Wednesday, December 03, 2003

There is some stuff I really must get off my chest. A pot that had been slowly simmering for a number of months has finally boiled over. After the initial scorching burn faded, I was left with the unmistakable feeling of a numbing chill. The chill of, for lack of a better word, betrayal. It was deception, whether intended or not, it does not matter. I made a promise several months back that I wouldn't talk about certain things. A remedy is in order, now, and while it doesn't truly matter who the specific people are, the story is overdue for telling.

A promise of work was made. Freelance employment that would pay and provide amazing opportunities for growth, experience, networking, and the ultimate: real work at the end. It would be challenging and absorbing, and it certainly was those things, but the original five criteria were not quite fulfilled the way I was led to believe. At first, all seemed to go well. I did work that was fun and exciting and it led to a victory and the assurance of further work. In fact, I was so persuaded that I turned down a very good opportunity with a growing company in order to pursue this.
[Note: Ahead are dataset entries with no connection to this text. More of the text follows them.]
Lemma append_one_fresh w s parts d r :
  store_inv w s parts d -> no_faults w -> st_activeFile s = None ->
  valid_log (concat parts ++ [r]) ->
  exists w1 s1 w2 s2, rotateLocked w s (sf_seq r) = (w1, s1, Ok ()) /\
    (st_activeFile s1 = Some (part_name (st_filePrefix s) [r]) /\ st_activeMeta s1 = Some (st_next s)) /\
    f_Write w1 (part_name (st_filePrefix s) [r]) (sf_bytes r) = (w2, Ok ()) /\
    s2 = with_segments s1 (update_meta (st_next s)
      (bump_meta (sf_seq r) (Z.of_nat (length (sf_bytes r)))) (st_segments s1)) /\
    no_faults w2 /\ store_inv w2 s2 (parts ++ [[r]]) d.
Proof.
  intros HI Hw Hact HV.
  destruct (rotate_write_ok _ _ _ _ _ HI Hw Hact HV) as (w1 & s1 & HR & H1 & H2 & w2 & HW & Hw2 & HI2).
  exists w1, s1, w2. eexists. by split_and!.
Qed.

Lemma append_one_prefix w s r w' s' :
  append_one w s r = (w', s', Ok ()) ->
  st_filePrefix s' = st_filePrefix s /\ st_noFsync s' = st_noFsync s.
Proof.
  unfold append_one. destruct (if needs_rotate _ _ then _ else _) as [[w1 s1] rot] eqn:ER.
  assert (is_ok rot = true -> st_filePrefix s1 = st_filePrefix s /\ st_noFsync s1 = st_noFsync s) as Hrot.
  { destruct (needs_rotate _ _); [|by injection ER as <- <- <-].
    unfold rotateLocked in ER. destruct (st_activeFile s) as [p|].
    - destruct (sync_close w p) as [w0 [u|e]]; [|by injection ER as <- <- <-].
      repeat case_match; by simplify_eq.
    - repeat case_match; by simplify_eq. }
  destruct rot as [u|e]; [|done]. destruct (Hrot eq_refl) as [H1 H2].
  repeat case_match; intros [= <- <-]; done.
Qed.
Placed on the central strategic team, I expected further work in communications, both written and graphic. I was even given a title: Director of Visual Communication. It was fabulous.

Some of you might recall that I was enthralled with the notion of working on a team made up of several highly talented, articulate, progressive-thinking people, roughly the same age as myself, where I really felt that my opinions mattered and my skills would be used to their best advantage. A communications team was created, a pool of talent with many different work experiences, and I was at its core. Somewhere along the way, someone decided that two people would specifically be responsible for the writing and I would create the 'look' to match the content. That I wasn't going to be directly involved with the text did not matter, I was being handed an entire complicated project to design for. Meetings were discussed, to pin-point the structure of the project.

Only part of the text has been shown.